Loin des luttes religieuses et des réformes de l’époque.

La trace la plus visible de ce peuple paysan qui survit encore de nos jours – sans compter les voies de communication transalpines, les ponts et les innombrables murs de séparation des cultures qu’ils ont bâtie – c’est l’habitat. Section ronde pour l’étable, carré pour la maison, il se caractérise par un harmonieux mélange de pierre et de bois. La pierre pour les fondations, la toiture et les parties les plus exposées aux intempéries. Le bois, dont les Walser maîtrisent parfaitement la technique, pour l’isolation et le confort. Protégées par d’énormes blocs erratiques et parfois situé à quelques mètres de couloirs d’avalanches, ces bâtisses tirent profit de la moindre parcelle de terrain. Notre lieu de rendez-vous s’avère un beau voyage dans le temps.

Layla Jean Kerley

Profiter de la journée et du soleil qui commence à briller.

Je coupe le moteur et redécouvre avec plaisir le silence. Layla ouvre les yeux mais je sais qu’elle n’est pas encore là. Je sors me dégourdir les jambes sur le petit parking où les derniers randonneurs s’équipent derrière le coffre de leurs voitures. Skis légers et étroits, pantalons moulants Montura, buffs à la Jack Sparrow et lunettes de cyclistes dégueulasses. On est bien en Italie. Je traîne mes courbatures et mon mal de dos jusqu’au bar. Matt vient de m’envoyer un message. Ils seront là d’ici une petite demi-heure.
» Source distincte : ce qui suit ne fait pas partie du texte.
(* ===== verification/Exec.v ===== *)
(** kernel/proc/exec.c: loading a program into a new address space and
    switching the process to it. *)

From S2P Require Import Prelude Machine CString Kalloc Vm Spinlock Bio Fs File Proc.

Definition MAXARG : nat := 32.

Definition USERSTACK : Z := 1.

Definition ELF_MAGIC : Z := 0x464C457F.

Definition ELF_PROG_LOAD : Z := 1.

(** The fields of [struct elfhdr] that the loader uses, at their offsets in the
    64 bytes of the header. *)
Record elfhdr := ElfHdr {
  e_magic : Z;
  e_entry : Z;
  e_phoff : Z;
  e_phnum : Z;
}.

Definition elfhdr_of (d : list Z) : elfhdr :=
  ElfHdr (le_at 4 d 0) (le_at 8 d 24) (le_at 8 d 32) (le_at 2 d 56).

(** [struct proghdr], 56 bytes. *)
Record proghdr := ProgHdr {
  ph_type : Z;
  ph_flags : Z;
  ph_off : Z;
  ph_vaddr : Z;
  ph_filesz : Z;
  ph_memsz : Z;
}.

Definition proghdr_of (d : list Z) : proghdr :=
  ProgHdr (le_at 4 d 0) (le_at 4 d 4) (le_at 8 d 8) (le_at 8 d 16) (le_at 8 d 32) (le_at 8 d 40).

Definition flags2perm (flags : Z) : Z :=
  let perm := if has flags 0x1 then PTE_X else 0 in
  if has flags 0x2 then Z.lor perm PTE_W else perm.

Section Operations.
Context {B : Type} `{BlockCache B} `{Linker}.

Abbreviation F := (M (fstate B)).

(** The loop of [loadseg]; [i] moves by whole pages. *)
Fixpoint loadseg_loop (fuel : nat) (pagetable va : Z) (ip : nat) (offset sz i : Z) : F Z :=
  match fuel with
  | O => nofuel
  | S f =>
      if negb (i <? sz) then ret 0
      else
        let! pa := on_mem (walkaddr pagetable (u64 (va + i))) in
        if pa =? 0 then panic "loadseg: address should exist"
        else
          let n := if sz - i <? PGSIZE then sz - i else PGSIZE in
          let! r := readi ip (KernPA pa) (u32 (offset + i)) n in
          if negb (u32 (fst r) =? n) then ret (-1)
          else loadseg_loop f pagetable va ip offset sz (u32 (i + PGSIZE))
  end.

Definition loadseg (pagetable va : Z) (ip : nat) (offset sz : Z) : F Z :=
  loadseg_loop (Z.to_nat (sz / PGSIZE + 2)) pagetable va ip offset sz 0.

(** The body of the loop over the program headers; the flag is [false] for
    [goto bad].  The size is the value of [sz] then. *)
Definition load_one (ip : nat) (pagetable off sz : Z) : F (bool * Z) :=
  let! r := readi ip KernBuf (u32 off) 56 in
  if negb (fst r =? 56) then ret (false, sz)
  else
    let ph := proghdr_of (snd r) in
    if negb (ph_type ph =? ELF_PROG_LOAD) then ret (true, sz)
    else if ph_memsz ph <? ph_filesz ph then ret (false, sz)
    else if u64 (ph_vaddr ph + ph_memsz ph) <? ph_vaddr ph then ret (false, sz)
    else if negb (ph_vaddr ph mod PGSIZE =? 0) then ret (false, sz)
    else
      let! sz1 := on_mem (uvmalloc pagetable sz (u64 (ph_vaddr ph + ph_memsz ph)) (flags2perm (ph_flags ph))) in
      if sz1 =? 0 then ret (false, sz)
      else
        let! r := loadseg pagetable (ph_vaddr ph) ip (u32 (ph_off ph)) (u32 (ph_filesz ph)) in
        if r <? 0 then ret (false, sz1) else ret (true, sz1).

Fixpoint load_loop (n : nat) (ip : nat) (pagetable off sz : Z) : F (bool * Z) :=
  match n with
  | O => ret (true, sz)
  | S n' =>
      let! r := load_one ip pagetable off sz in
      if fst r then load_loop n' ip pagetable (s32 (off + 56)) (snd r) else ret r
  end.

(** The loop that copies the argument strings: [None] is [goto bad], else the
    stack pointer and [ustack]. *)
Fixpoint push_strings (argv : list (list Z)) (pagetable sp stackbase : Z) (ustack : list Z) : K (option (Z * list Z)) :=
  match argv with
  | [] => ret (Some (sp, ustack))
  | s :: argv' =>
      if (MAXARG <=? length ustack)%nat then ret None
      else
        let sp := u64 (sp - (strlen s + 1)) in
        let sp := sp - sp mod 16 in
        if sp <? stackbase then ret None
        else
          let! r := copyout pagetable sp (take (Z.to_nat (strlen s + 1)) (s ++ [0])) (strlen s + 1) in
          if r <? 0 then ret None
          else push_strings argv' pagetable sp stackbase (ustack ++ [sp])
  end.

(** The strings, then the array of pointers to them with its null. *)
Definition push_args (argv : list (list Z)) (pagetable sp stackbase : Z) : K (option (Z * Z)) :=
  let! r := push_strings argv pagetable sp stackbase [] in
  match r with
  | None => ret None
  | Some (sp, ustack) =>
      let argc := Z.of_nat (length ustack) in
      let sp := u64 (sp - (argc + 1) * 8) in
      let sp := sp - sp mod 16 in
      if sp <? stackbase then ret None
      else
        let! r := copyout pagetable sp ((ustack ++ [0]) ≫= le_bytes 8) ((argc + 1) * 8) in
        if r <? 0 then ret None else ret (Some (sp, argc))
  end.

(** [for (last = s = path; *s; s++) if ( *s == '/') last = s + 1;] *)
Fixpoint last_elem (s last : list Z) : list Z :=
  match s with
  | [] => last
  | c :: s' => if c =? 0 then last else last_elem s' (if c =? SLASH then s' else last)
  end.

(** [kexec] up to the second [ip = 0]: the entry point and the size of the
    loaded image, or [None] after [goto bad]. *)
Definition load_image (pid : Z) (ip : nat) (trapframe : Z) : F (option (Z * Z * Z)) :=
  let bad pagetable sz :=
    (if negb (pagetable =? 0) then on_mem (proc_freepagetable pagetable sz) else ret tt) ;;;
    iunlockput pid ip ;;;
    ret None in
  ilock pid ip ;;;
  let! r := readi ip KernBuf 0 64 in
  if negb (fst r =? 64) then bad 0 0
  else
    let elf := elfhdr_of (snd r) in
    if negb (e_magic elf =? ELF_MAGIC) then bad 0 0
    else
      let! pagetable := on_mem (proc_pagetable trapframe) in
      if pagetable =? 0 then bad 0 0
      else
        let! r := load_loop (Z.to_nat (e_phnum elf)) ip pagetable (s32 (e_phoff elf)) 0 in
        if negb (fst r) then bad pagetable (snd r)
        else iunlockput pid ip ;;; ret (Some (pagetable, snd r, e_entry elf)).

(** The stack: a guard page, the stack pages and the arguments.  [None] after
    [goto bad]; the results are the new size, the stack pointer and [argc]. *)
Definition setup_stack (pagetable sz : Z) (argv : list (list Z)) : K (option (Z * Z * Z)) :=
  let bad sz := proc_freepagetable pagetable sz ;;; ret None in
  let sz := PGROUNDUP sz in
  let! sz1 := uvmalloc pagetable sz (u64 (sz + (USERSTACK + 1) * PGSIZE)) PTE_W in
  if sz1 =? 0 then bad sz
  else
    uvmclear pagetable (u64 (sz1 - (USERSTACK + 1) * PGSIZE)) ;;;
    let! r := push_args argv pagetable sz1 (u64 (sz1 - USERSTACK * PGSIZE)) in
    match r with
    | None => bad sz1
    | Some (sp, argc) => ret (Some (sz1, sp, argc))
    end.

End Operations.

Section Exec.
Context {B X : Type} `{BlockCache B} `{Linker} `{Symbols}.

Abbreviation P := (M (kstate B X)).

(** [namei] in the process that runs: relative to its directory, with its pid
    as the owner of sleep locks. *)
Definition proc_namei (i : nat) (path : list Z) : P (option nat) :=
  let! p := gets (λ s, getp s i) in
  match pcwd p, chr path 0 =? SLASH with
  | None, false => panic "kerneltrap"
  | d, _ => on_files (on_fs (namei (ppid p) (default 0%nat d) path))
  end.

(** The end of [kexec]: the process gets the new image. *)
Definition commit_image (i : nat) (path : list Z) (pagetable sz entry sp : Z) : P unit :=
  let! p := gets (λ s, getp s i) in
  on_kmem (wr64 (ptrapframe p + TF_a1) sp) ;;;
  modify (setp i (λ p, p <| pname := safestrcpy (pname p) (last_elem path path) 16 |>)) ;;;
  modify (setp i (λ p, p <| ppagetable := pagetable |>)) ;;;
  modify (setp i (λ p, p <| psz := sz |>)) ;;;
  on_kmem (wr64 (ptrapframe p + TF_epc) entry) ;;;
  on_kmem (wr64 (ptrapframe p + TF_sp) sp) ;;;
  on_kmem (proc_freepagetable (ppagetable p) (psz p)).

(** [argv] holds the strings that the non-null elements of [argv] point to,
    which nothing in [kexec] writes to. *)
Definition kexec (path : list Z) (argv : list (list Z)) : P Z :=
  let! i := cur in
  let! r := proc_namei i path in
  match r with
  | None => ret (-1)
  | Some ip =>
      let! p := gets (λ s, getp s i) in
      let! r := on_files (on_fs (load_image (ppid p) ip (ptrapframe p))) in
      match r with
      | None => ret (-1)
      | Some (pagetable, sz, entry) =>
          let! i := cur in
          let! r := on_kmem (setup_stack pagetable sz argv) in
          match r with
          | None => ret (-1)
          | Some (sz, sp, argc) =>
              commit_image i path pagetable sz entry sp ;;;
              ret (s32 argc)
          end
      end
  end.

End Exec.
Le temps de boire un café et d’être en décalage avec le gros des troupes alpines…

Layla Jean Kerley

En adéquation avec le support.

Je ne me lasse pas de faire l’éloge du ski de printemps. D’abord, il n’y a pas le stress de la première trace. La fenêtre horaire pour skier de la super crème est large et, en jouant avec les expositions, on peut prendre son temps. Le support doux et plus rapide que la poudreuse permet de s’amuser avec le relief et on peut repousser au maximum ses limites pour flirter avec la gravité. Ah le plaisir de conduire chaque courbe sur une neige parfaite dans un environnement sauvage et varié. Le partage avec les amis en toute tranquillité parce que la plupart des skieurs sont remontés sur leurs vélos et que les autres sont à la plage. C’est un autre univers qui attend les skieurs fous en quête de trajectoires parfaites et d’absolu. Mais avant ça, il y a cette méditation active. Ces traversées de déserts blancs qui paraissent sans fin à nos yeux emplis de sueur et brûlés par le soleil implacable. Ces moments où les autres deviennent de petits points accrochés à la pente, devant ou derrière selon l’énergie qu’il nous reste. Puis vient le moment où tu arrives au sommet d’une ligne et non pas forcément d’une montagne, quand les seuls impératifs sont la qualité de la neige et l’esthétisme de la descente. Mais avant de s’élancer, on s’arrête un moment. C’est là que je pose un regard rêveur sur les ombres des nuages qui courent sur un océan de neige. Cette idée de liberté, cette autonomie et surtout la tranquillité qui accompagne cette pratique me procurent un fort sentiment de bien être.

Layla Jean Kerley

Matt et Paola nous rejoignent sur le parking et c’est tout ce que je viens d’évoquer que l’on s’apprête à partager ensemble pour les trois prochains jours. Paola qui connaît bien le secteur nous guide vers un premier beau couloir. Le ton et le rythme sont donnés. On est là pour skier, mais on va prendre le temps car désormais les journées sont longues. On ne mangera pas des barres énergétiques et on ne boira pas d’Isostar. À chacun son truc. Faire du ski avec un œil sur le chrono et des chiffres dans la tête n’est pas pour nous. Voilà, on avait envie de ça et, comme tous les passionnés, si l’on résiste à nos envies, nos existences deviennent plus compliquées.